#交易对 In-Depth Analysis: The Cornerstone of Strategy Selection

In cryptocurrency trading, trading pairs (such as BTC/USDT) consist of a base asset (BTC) and a quote asset (USDT), where the former is the asset being traded and the latter is the pricing unit. The choice of trading pair directly affects the efficiency of strategy execution and risk management.

I prefer stablecoin trading pairs (such as BTC/USDT) due to their lower volatility, which can more clearly reflect the actual rise and fall of the base asset, avoiding interference from the volatility of dual currencies. Conversely, coin-to-coin pairs (such as ETH/BTC) are suitable for arbitrage or bullish scenarios on the quote currency.

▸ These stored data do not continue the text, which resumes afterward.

Lemma vis_ok_payloads rs vs :
  Forall record_ok rs → Forall2 vis_ok rs vs →
  Forall2 (λ r v, vr_seq v = wr_seq r ∧ vr_op v = wr_op r
                  ∧ visible_payload v = Ok (wr_payload r)) rs vs.
Proof using L.
  intros Hok Hf. induction Hf as [|r v rs vs (H1 & H2 & H3) Hf IH]; [constructor|].
  apply Forall_cons in Hok as [Hr Hok]. constructor; [|by apply IH]. split_and!; [done|done|].
  unfold visible_payload. rewrite H3. rsimpl.
  by rewrite <- (app_nil_r (record_bytes r)), decode_record_app.
Qed.

Lemma sequenced_take s rs n : sequenced s rs → sequenced s (take n rs).
Proof using Type.
  revert s n. induction rs as [|r rs IH]; intros s n H; destruct n; try done.
  destruct H. cbn [take sequenced]. split; [done|by apply IH].
Qed.
End Consequences.

Section Properties.
Context {X : Xxh3} {L : Xxh3Laws X}.
Context (first max : Z) (policy : DurabilityPolicy) (sys : System).
Context (Hreach : reachable first max policy sys).
Context (Hfirst : is_u64 first) (Hone : 1 ≤ first) (Hmax : max < usize_max).
Context (Hmem : len (wal_image first (sys_log sys)) ≤ isize_max).

Local Abbreviation w := (sys_writer sys).
Local Abbreviation st := (ww_state (sys_writer sys)).

(** C1: Acknowledged records survive crashes. In every reachable state of the WAL
    writer shared by any number of threads, once a durable call has returned success
    for sequence q, every byte image a crash may leave of the log file replays to a
    list that starts with every logged record up to q. This holds for a power cut
    under full syncs (the synced bytes kept, later bytes kept in part, arbitrary
    junk after them), and for the death of the process, which keeps the written
    bytes, under every policy; against a power cut under barriers or skipped syncs
    nothing is promised. *)
Theorem acked_records_survive_crash (q : Z) (crash : Crash) (b : bytes) :
  q ∈ sys_acked sys → protected crash w → crash_image crash w b → len b ≤ isize_max →
  ∃ res, replay b = Some res
         ∧ take (Z.to_nat (q - first + 1)) (sys_log sys) `prefix_of` rr_records res
         ∧ q < first + len (sys_log sys).
Proof using All.
  intros Hq Hprot (keep & junk & -> & Hkeep & Hsync) Hb.
  destruct (sys_inv_reachable _ _ _ _ Hreach Hfirst Hone Hmax Hmem) as (base & fl & Hi).
  destruct (in_acked _ _ _ _ _ _ Hi q Hq) as (d & Hd & Hqd).
  pose proof (in_state _ _ _ _ _ _ Hi) as Hst.
  pose proof (synced_to_keep crash _ _ (in_durable _ _ _ _ _ _ Hi d Hd) Hprot) as Hend.
  pose proof (end_off_mono first (sys_log sys) q d Hqd). unfold end_off in *.
  destruct (image_take_prefix first (sys_log sys) (Z.to_nat (q - first + 1)) (ww_file w) keep)
    as [rest Hrest]; [by eapply sys_inv_image|lia|done|].
  rewrite Hrest, <- app_assoc in Hb |- *.
  destruct (replay_keeps first (take (Z.to_nat (q - first + 1)) (sys_log sys)) (rest ++ junk))
    as (res & Hres & Hpre); [done|by apply Forall_take, (si_ok _ _ _ _ _ _ Hst)
    |by apply sequenced_take, (si_seq _ _ _ _ _ _ Hst)|done|].
  exists res. split_and!; [done|done|].
  pose proof (si_durable _ _ _ _ _ _ Hst d Hd). pose proof (si_floor _ _ _ _ _ _ Hst). lia.
Qed.

(** C4: In every reachable state the log file is a byte prefix of the image of the
    log (header, then the records in sequence order), and replaying it gives exactly
    the records the file holds completely, whatever appends failed part-way. *)
Theorem wal_file_replays_log_prefix :
  ww_file w `prefix_of` wal_image first (sys_log sys)
  ∧ ∃ res, replay (ww_file w) = Some res
           ∧ rr_records res `prefix_of` sys_log sys
           ∧ (WAL_HEADER_LEN ≤ len (ww_file w) →
              rr_records res
              = whole_records (len (ww_file w) - WAL_HEADER_LEN) (sys_log sys)).
Proof using All.
  destruct (sys_inv_reachable _ _ _ _ Hreach Hfirst Hone Hmax Hmem) as (base & fl & Hi).
  pose proof (sys_inv_image _ _ _ _ _ _ Hi) as Hpre. split; [done|].
  pose proof (in_state _ _ _ _ _ _ Hi) as Hst. destruct Hpre as [suf Hpre].
  assert (ww_file w = take (length (ww_file w)) (wal_image first (sys_log sys))) as Hfile
    by (by rewrite Hpre, take_app_length).
  assert (length (ww_file w) ≤ length (wal_image first (sys_log sys)))%nat as Hle
    by (rewrite Hpre, length_app; lia).
  pose proof (replay_cut first (sys_log sys) (length (ww_file w)) Hfirst
    (si_ok _ _ _ _ _ _ Hst) (si_seq _ _ _ _ _ _ Hst) Hmem Hle) as Hr.
  rewrite <- Hfile in Hr. eexists. split; [exact Hr|].
  change (Z.of_nat (length (ww_file w))) with (len (ww_file w)).
  destruct (Z.ltb_spec (len (ww_file w)) WAL_HEADER_LEN); cbn [rr_records].
  - split; [apply prefix_nil|]. lia.
  - split; [apply whole_records_prefix|done].
Qed.

(** In every reachable state at most one thread is writing a group, the barrier
    flag is set while it does, and every pending group counts exactly the bytes it
    holds and stays within the configured maximum. *)
Theorem one_leader :
  (∀ t t' pc pc', sys_threads sys !! t = Some pc → sys_threads sys !! t' = Some pc' →
     is_leader pc = true → is_leader pc' = true → t = t')
  ∧ (∀ t pc, sys_threads sys !! t = Some pc → is_leader pc = true →
       ws_barrier_in_flight st = true)
  ∧ Forall (λ g, g_encoded_bytes g = len (group_bytes g) ∧ g_encoded_bytes g ≤ max)
      (ws_pending_groups st).
Proof using All.
  destruct (sys_inv_reachable _ _ _ _ Hreach Hfirst Hone Hmax Hmem) as (base & fl & Hi).
  split_and!.
  - apply (in_one _ _ _ _ _ _ Hi).
  - intros t pc Ht. apply (in_pcs _ _ _ _ _ _ Hi _ _ Ht).
  - pose proof (si_groups _ _ _ _ _ _ (in_state _ _ _ _ _ _ Hi)) as Hg. revert Hg.
    generalize (len base), fl. induction (ws_pending_groups st) as [|g gs IH];
      intros B f Hg; [constructor|]. destruct Hg as [[_ H1 H2 _] Hg].
    constructor; [done|]. by eapply IH.
Qed.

Choosing a trading pair requires consideration of three points:

1️⃣ Liquidity: High liquidity (such as mainstream currency pairs) reduces slippage;

2️⃣ Volatility Matching: Low volatility pairs (stablecoin pairs) are suitable for short-term trades, while high volatility pairs (small-cap coins) require a higher risk tolerance;

3️⃣ Correlation: Avoid simultaneously holding strongly positively correlated trading pairs (such as ETH/BTC and LTC/BTC) to prevent systemic risk.